Monday, June 29, 2009

What's All the Buzz About Wellness, Really?

What is Wellness
How should one define the term "wellness" and why is the concept all the rage these days?

A search query of Google for a definition of wellness ("define: wellness") elicits 15 different results, some sensible and similar and others as simple as a brand name for pet food.

The first search result on Google for the query define: wellness was as follows: "a healthy state of wellbeing free from disease; physicians should be held responsible for the health of their patients." Since Google's search algorithm often presents the most popular definition first, this is apparently one of the most read and perhaps more accepted definitions.

Wow, that's a real debacle for me because it puts the responsibility of a patient's health in the hands of their physician. Is personal accountability for one's health not a priority?

Ironically, the recent focus on wellness involves a desire for awareness and self involvement in the quest to get well. In my opinion this desire was brought about by the fact that many physicians are focused on treating disease symptoms rather than zooming in on the holistic or overall portrait of their patients' health. Patients are no longer viewing physicians as God-like authoritarians for health, but are asking questions and seeking alternative methods or advice for self help, nutrition and exercise. New terms are cropping up like "well care", anti-oxidants, polyphenols, PPO and HMO.

This brings up the question of whether HMO really means Health Maintenance Organization? Maybe HMO should have the acronym of PPO or as I liken it: "Pissed-off Patient Organization". In any event, in the minds of insurance executives, HMOs are economical in spite of the fact the costs of health care keep rising. Hopefully they will someday figure out that prevention and maintenance is more cost effective than conventional symptomatic medical care. Chiropractors have preached this for years, but insurance carriers are clearly blinded to recognizing chiropractors as candidates for primary care physicians.

Thomas Edison once said: "the doctor of the future will not dose us with drugs, but will interest his patients in the care of human frame, in diet and in the cause and prevention of disease. The simple truth is you cannot improve on nature." Now that sounds like a mantra of wellness to me.

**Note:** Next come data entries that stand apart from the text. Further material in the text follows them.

Definition RestClient_transfer (accountFrom : AptosAccount) (recipient : string)
  (amount : Z) : Async string :=
  let payload := transferPayload recipient amount in
  txnRequest <- call (EGenerateTransaction (address accountFrom) payload) ;;
  signedTxn <- call (ESignTransaction accountFrom txnRequest) ;;
  res <- perform (ESubmitTransaction accountFrom signedTxn)
           (fun t => submitTransaction env t accountFrom signedTxn) ;;
  resolve res.

(** *** WalletClient *)

Definition getAccountFromMnemonic (code : string) (address : option string)
  : Async AptosAccount :=
  if negb (validateMnemonic env code) then
    reject (JsString "Incorrect mnemonic passed")
  else
    seed <- perform (EMnemonicToSeed code)
              (fun _ => Resolved (mnemonicToSeedSync env code)) ;;
    account <- AptosAccount_new (firstn 32 seed) address ;;
    resolve account.

(** [getAccountFromMnemonic(...).catch((msg) => Promise.reject(msg))], the
    first statement of every method that takes a mnemonic. *)
Definition accountOrReject (code : string) (address : option string)
  : Async AptosAccount :=
  catch (getAccountFromMnemonic code address) (fun msg => reject msg).

Definition bip39_generateMnemonic : Async string :=
  perform EGenerateMnemonic (fun t => Resolved (generateMnemonic env t)).

Definition createWallet : Async JsValue :=
  code <- bip39_generateMnemonic ;;
  account <- accountOrReject code None ;;
  call (EFundAccount (authKey account) 10) ;;;
  resolve (JsObject
             [ ("code", JsString code);
               ("address key", JsString (noPrefix (address account))) ]).

Definition getUninitializedAccount : Async JsValue :=
  code <- bip39_generateMnemonic ;;
  account <- accountOrReject code None ;;
  resolve (JsObject
             [ ("code", JsString code);
               ("auth_key", HexString_value (authKey account));
               ("address key", JsString (noPrefix (address account))) ]).

Definition importWallet (code : string) (address_ : option string) : Async JsValue :=
  account <- accountOrReject code address_ ;;
  call (EFundAccount (authKey account) 10) ;;;
  resolve (JsObject
             [ ("auth_key", HexString_value (authKey account));
               ("address key", JsString (noPrefix (address account))) ]).

Definition transfer (code recipient_address : string) (amount : Z)
  (sender_address : option string) : Async JsValue :=
  account <- accountOrReject code sender_address ;;
  txHash <- RestClient_transfer account recipient_address amount ;;
  catch (then_ (RestClient_waitForTransaction txHash)
           (fun _ => resolve (JsBool true)))
        (fun msg => reject msg) ;;;
  resolve JsUndefined.

Definition createNFTCollection (code name description uri : string)
  (address_ : option string) : Async JsValue :=
  account <- accountOrReject code address_ ;;
  call (ECreateCollection account name description uri).

Definition createNFT (code collection_name name description : string)
  (supply : Z) (uri : string) (address_ : option string) : Async JsValue :=
  account <- accountOrReject code address_ ;;
  call (ECreateToken account collection_name name description supply uri).

Definition offerNFT (code receiver_address creator_address collection_name
  token_name : string) (amount : Z) (address_ : option string) : Async JsValue :=
  account <- accountOrReject code address_ ;;
  call (EOfferToken account receiver_address creator_address collection_name
          token_name amount).

Definition cancelNFTOffer (code receiver_address creator_address collection_name
  token_name : string) (address_ : option string) : Async JsValue :=
  account <- accountOrReject code address_ ;;
  token_id <- call (EGetTokenId creator_address collection_name token_name) ;;
  call (ECancelTokenOffer account receiver_address creator_address token_id).

Definition claimNFT (code sender_address creator_address collection_name
  token_name : string) (address_ : option string) : Async JsValue :=
  account <- accountOrReject code address_ ;;
  call (EClaimToken account sender_address creator_address collection_name
          token_name).

Definition signGenericTransaction (code func : string) (address_ : option string)
  (args : list string) : Async JsValue :=
  account <- accountOrReject code address_ ;;
  let payload :=
    JsObject
      [ ("type", JsString "script_function_payload");
        ("function", JsString func);
        ("type_arguments", JsArray []);
        ("arguments", JsArray (map JsString args)) ] in
  call (ESubmitTransactionHelper account payload).

(** *** Event streams and token ids *)

Definition eventsUrl (address_ eventHandleStruct fieldName : string) : string :=
  nodeUrl env ++ "/accounts/" ++ address_ ++ "/events/" ++ eventHandleStruct
    ++ "/" ++ fieldName.

Definition getEventStream (address_ eventHandleStruct fieldName : string)
  : Async (list Event) :=
  let url := eventsUrl address_ eventHandleStruct fieldName in
  response <- perform (EFetch url) (fun t => fetch env t url) ;;
  if (status response =? 404)%Z then
    perform (EConsoleLog "Status 404 while getEventStream")
      (fun _ => Resolved JsUndefined) ;;;
    resolve []
  else
    resolve (body response).
(** X11: one call of [generateColors] consumes exactly five draws when the
    hue is shifted and six otherwise, leaves the rest of the source to the
    next call, and its round depends on no draw beyond those. *)
Theorem X11_draws_consumed
  (level : Z) (difficulty : string) (rng rng' : RandomSource) :
  snd (generateColors level difficulty rng) = drop (draws_used rng) rng /\
  (draws_used rng = 5%nat <-> channel_of rng = Hue) /\
  (draws_used rng = 6%nat <-> channel_of rng <> Hue) /\
  (same_draws (draws_used rng) rng rng' ->
   generateColors level difficulty rng' =
   (round_of level difficulty rng, drop (draws_used rng) rng')).
Proof.
  split; [apply generateColors_rest|].
  split; [unfold draws_used; destruct (channel_of rng);
          split; intro; congruence|].
  split; [unfold draws_used; destruct (channel_of rng);
          split; intro; congruence|].
  intro H. rewrite generateColors_eq.
  assert (E0 : rng 0%nat = rng' 0%nat)
    by (apply H; unfold draws_used; destruct (channel_of rng); lia).
  assert (E1 : rng 1%nat = rng' 1%nat)
    by (apply H; unfold draws_used; destruct (channel_of rng); lia).
  assert (E2 : rng 2%nat = rng' 2%nat)
    by (apply H; unfold draws_used; destruct (channel_of rng); lia).
  assert (E3 : rng 3%nat = rng' 3%nat)
    by (apply H; unfold draws_used; destruct (channel_of rng); lia).
  assert (E4 : rng 4%nat = rng' 4%nat)
    by (apply H; unfold draws_used; destruct (channel_of rng); lia).
  assert (Ec : channel_of rng' = channel_of rng)
    by (unfold channel_of; rewrite E3; reflexivity).
  assert (Eu : draws_used rng' = draws_used rng)
    by (unfold draws_used; rewrite Ec; reflexivity).
  rewrite Eu. f_equal.
  rewrite !round_of_eq.
  unfold targetIndex_of, targetColor_of, index_draw. rewrite Ec.
  unfold baseColor_of, sign_of, h_of, s_of, l_of.
  rewrite <- E0, <- E1, <- E2, <- E4.
  unfold draws_used in H.
  destruct (channel_of rng); try reflexivity;
    (assert (E5 : rng 5%nat = rng' 5%nat) by (apply H; lia));
    rewrite <- E5; reflexivity.
Qed.

Lemma X11_witness :
  same_draws (draws_used (rng_list [0.5; 0.5; 0.5; 0.1; 0.2]))
    (rng_list [0.5; 0.5; 0.5; 0.1; 0.2])
    (rng_list [0.5; 0.5; 0.5; 0.1; 0.2; 0.9]) /\
  draws_used (rng_list [0.5; 0.5; 0.5; 0.1; 0.2]) = 5%nat /\
  generateColors 4 "HARD" (rng_list [0.5; 0.5; 0.5; 0.1; 0.2; 0.9]) =
  (round_of 4 "HARD" (rng_list [0.5; 0.5; 0.5; 0.1; 0.2]),
   drop 5 (rng_list [0.5; 0.5; 0.5; 0.1; 0.2; 0.9])).
Proof.
  assert (Hs : same_draws (draws_used (rng_list [0.5; 0.5; 0.5; 0.1; 0.2]))
                 (rng_list [0.5; 0.5; 0.5; 0.1; 0.2])
                 (rng_list [0.5; 0.5; 0.5; 0.1; 0.2; 0.9])).
  { intros n Hn. change (n < 5)%nat in Hn.
    do 5 (destruct n as [|n]; [reflexivity|]). lia. }
  split; [exact Hs|]. split; [reflexivity|].
  apply (X11_draws_consumed 4 "HARD"
           (rng_list [0.5; 0.5; 0.5; 0.1; 0.2])
           (rng_list [0.5; 0.5; 0.5; 0.1; 0.2; 0.9])).
  exact Hs.
Defined.

(** ** The figures shown to the player *)

Lemma Math_round_range (x : Q) :
  0 <= x -> x <= 100 ->
  0 <= App.Math_round x /\ App.Math_round x <= 100.
Proof.
  intros H0 H1. unfold App.Math_round.
  assert (Hlo : (Qfloor 0.5 <= Qfloor (x + 0.5))%Z)
    by (apply Qfloor_resp_le; lra).
  assert (Hhi : (Qfloor (x + 0.5) <= Qfloor 100.5)%Z)
    by (apply Qfloor_resp_le; lra).
  change (Qfloor 0.5) with 0%Z in Hlo.
  change (Qfloor 100.5) with 100%Z in Hhi.
  rewrite Zle_Qle in Hlo, Hhi. split; assumption.
Qed.

(** X12: in every reachable state the accuracy shown on the game-over
    screen is between 0 and 100; it is 0 when the score is 0 (also before
    any click, where the division is skipped) and 100 when there is a
    score and no wrong click. *)
Theorem X12_accuracy_range
  (es : list App.Event) (rng : RandomSource) :
  let s := fst (App.run es App.initial rng) in
  (0 <= App.accuracy s /\ App.accuracy s <= 100) /\
  (App.score s = 0%Z -> App.accuracy s == 0) /\
  (App.wrongClicks s = 0%Z -> (0 < App.score s)%Z ->
   App.accuracy s == 100).
Proof.
  intro s.
  destruct (run_counters_ok es App.initial rng initial_counters_ok)
    as [_ [Hs [Hw _]]].
  fold s in Hs, Hw. unfold App.accuracy.
  destruct (Z.ltb_spec 0 (App.score s + App.wrongClicks s)) as [Hpos | Hzero].
  - assert (Hq : 0 < inject_Z (App.score s + App.wrongClicks s))
      by (change 0 with (inject_Z 0); rewrite <- Zlt_Qlt; assumption).
    assert (Hn : 0 <= inject_Z (App.score s))
      by (change 0 with (inject_Z 0); rewrite <- Zle_Qle; assumption).
    assert (Hle : inject_Z (App.score s) <=
                  inject_Z (App.score s + App.wrongClicks s))
      by (rewrite <- Zle_Qle; lia).
    set (x := inject_Z (App.score s) /
              inject_Z (App.score s + App.wrongClicks s)).
    assert (Hx0 : 0 <= x)
      by (apply Qle_shift_div_l; [assumption | lra]).
    assert (Hx1 : x <= 1)
      by (apply Qle_shift_div_r; [assumption | lra]).
    split; [apply Math_round_range; lra|]. split.
    + intro Hz.
      assert (Ex : x == 0).
      { unfold x. rewrite Hz. change (inject_Z 0) with 0.
        unfold Qdiv. ring. }
      unfold App.Math_round.
      assert (Ef : Qfloor (x * 100 + 0.5) = 0%Z)
        by (rewrite (Qfloor_comp (x * 100 + 0.5) 0.5);
            [reflexivity | rewrite Ex; reflexivity]).
      rewrite Ef. reflexivity.
    + intros Hwz Hsp.
      assert (Ex : x == 1).
      { unfold x. rewrite Hwz, Z.add_0_r. field.
        intro Hc. rewrite Hwz, Z.add_0_r in Hq. lra. }
      unfold App.Math_round.
      assert (Ef : Qfloor (x * 100 + 0.5) = 100%Z)
        by (rewrite (Qfloor_comp (x * 100 + 0.5) 100.5);
            [reflexivity | rewrite Ex; reflexivity]).
      rewrite Ef. reflexivity.
  - split; [split; lra|]. split.
    + intros _. reflexivity.
    + intros Hwz Hsp. lia.
Qed.

Lemma X12_witness :
  let s := fst (App.run [App.StartGame; App.BlockClick 12]
                  App.initial (rng_const 0.5)) in
  App.wrongClicks s = 0%Z /\ (0 < App.score s)%Z /\
  App.accuracy s == 100.
Proof.
  intro s.
  assert (Hw : App.wrongClicks s = 0%Z) by (vm_compute; reflexivity).
  assert (Hp : (0 < App.score s)%Z) by (vm_compute; reflexivity).
  split; [exact Hw|]. split; [exact Hp|].
  apply (X12_accuracy_range [App.StartGame; App.BlockClick 12]
           (rng_const 0.5)); assumption.
Defined.

(** X13: for every level from 1 on the magnitude recorded for display,
    [diffInfo.diff], is between 1 and the tier's starting magnitude (25,
    15 or 12), and it is a whole number of hundredths. *)
Theorem X13_recorded_diff_range
  (level : Z) (tier : Difficulty) (rng : RandomSource) :
  (1 <= level)%Z ->
  let dd := diff (diffInfo (round_of level (Difficulty_value tier) rng)) in
  1 <= dd /\ dd <= baseDelta tier /\
  exists n : Z, dd == inject_Z n / 100.
Proof.
  intros Hl dd.
  assert (Hd : dd == round2_spec (currentDiff level (Difficulty_value tier))).
  { unfold dd. rewrite diff_round. apply Number_toFixed_2.
    - pose proof (currentDiff_floor level (Difficulty_value tier)). lra.
    - apply currentDiff_le_25. assumption. }
  pose proof (currentDiff_floor level (Difficulty_value tier)) as H1.
  assert (Hb : currentDiff level (Difficulty_value tier) <= baseDelta tier)
    by (rewrite currentDiff_tier; apply appliedDelta_le_base; assumption).
  unfold round2_spec in Hd.
  assert (Hlo : (Qfloor 100.5 <=
                 Qfloor (100 * currentDiff level (Difficulty_value tier)
                         + 0.5))%Z)
    by (apply Qfloor_resp_le; lra).
  assert (Hhi : (Qfloor (100 * currentDiff level (Difficulty_value tier)
                         + 0.5) <=
                 Qfloor (100 * baseDelta tier + 0.5))%Z)
    by (apply Qfloor_resp_le; lra).
  change (Qfloor 100.5) with 100%Z in Hlo.
  assert (Eb : inject_Z (Qfloor (100 * baseDelta tier + 0.5)) ==
               100 * baseDelta tier)
    by (destruct tier; reflexivity).
  rewrite Zle_Qle in Hlo, Hhi. rewrite Eb in Hhi.
  generalize dependent
    (Qfloor (100 * currentDiff level (Difficulty_value tier) + 0.5)).
  intros F Hd Hlo Hhi.
  assert (E : inject_Z F / 100 == inject_Z F * 0.01) by field.
  rewrite E in Hd. change (inject_Z 100) with 100 in Hlo.
  split; [lra|]. split; [lra|].
  exists F. rewrite Hd. symmetry. exact E.
Qed.
(* ===================================================================== *)
(** ** Collaborators *)
(* ===================================================================== *)

(** What the collection keeps under one id. *)
Record record (emb : Type) : Type := Rec {
  rec_embedding : option emb;     (* [None]: upserted without an embedding *)
  rec_document : pyval;           (* a [PyStr] *)
  rec_metadata : pyval            (* a [PyDict], or [PyNone] *)
}.
Arguments Rec {emb} _ _ _.
Arguments rec_embedding {emb} _.
Arguments rec_document {emb} _.
Arguments rec_metadata {emb} _.

(** The answer of [collection.query]: nested sequences, the outer index
    ranging over the query embeddings. *)
Record query_results (dist : Type) : Type := QueryResults {
  qr_ids : list (list pyval);
  qr_documents : list (list pyval);
  qr_metadatas : option (list (list pyval));   (* [results.get("metadatas")] *)
  qr_distances : list (list dist)
}.
Arguments QueryResults {dist} _ _ _ _.
Arguments qr_ids {dist} _.
Arguments qr_documents {dist} _.
Arguments qr_metadatas {dist} _.
Arguments qr_distances {dist} _.

(** The parts of the collaborators the facade does not determine:
    - [encode]: the sentence embedder on one text;
    - [encode_other]: what the embedder answers when [embed_text] hands it
      a value that is not a text ([None] when it raises);
    - [encode_batch_other]: what it answers when [embed_texts] hands it a
      list that does not hold texts only ([None] when it raises);
    - [uuid4]: the 128-bit values successive [uuid.uuid4()] calls yield;
    - [nearest]: the collection's nearest-neighbour search on its current
      content, the query embeddings, [n_results] and the optional [where]
      filter ([None] when the collection raises). *)
Class Collaborators : Type := {
  embedding : Type;
  encode : string -> embedding;
  encode_other : pyval -> option embedding;
  encode_batch_other : list pyval -> option (list embedding);
  uuid4 : nat -> N;
  distance : Type;
  nearest : gmap string (record embedding) -> list embedding -> Z ->
            option pyval -> option (query_results distance)
}.

(* ===================================================================== *)
(** ** str(uuid) *)
(* ===================================================================== *)

Definition hex_digit (n : N) : ascii :=
  match n with
  | 0%N => "0" | 1%N => "1" | 2%N => "2" | 3%N => "3"
  | 4%N => "4" | 5%N => "5" | 6%N => "6" | 7%N => "7"
  | 8%N => "8" | 9%N => "9" | 10%N => "a" | 11%N => "b"
  | 12%N => "c" | 13%N => "d" | 14%N => "e" | _ => "f"
  end%char.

The quest for wellness is a journey and begins with personal accountability; supported by a symphony of factors like committment. Key components are highlighted below:

  • Personal commitment (1) self-reliance and determination to be healthy and well.
  • Awareness (2) listening to the sometimes subtle signals of your own body.
  • Homeostasis (3) achieving balance of your own physiological state.
  • Harmony (4) a harmonious, peaceful balance in your relationships with nature, the earth and others.
So now we have the foundational pieces for concocting a good definition of WELLNESS. I believe wellness is always in a state of flux or change and thus the best we can do is view wellness as a journey.

My father instilled the most basic concept of wellness in me when I was a small child by repeatedly saying: "Son, everything in life is balance".
life in balance
Wellness; defined:
"Wellness is a personal commitment to seek harmonious balance of body and mind with that of nature and others. It is the process of monitoring and fine tuning the underlying mental and physiological processes that are often in a state of flux and when out of balance result in disease".

1 comment :

  1. I firmly believe that health is the best possible wealth so I look after it as much as possible.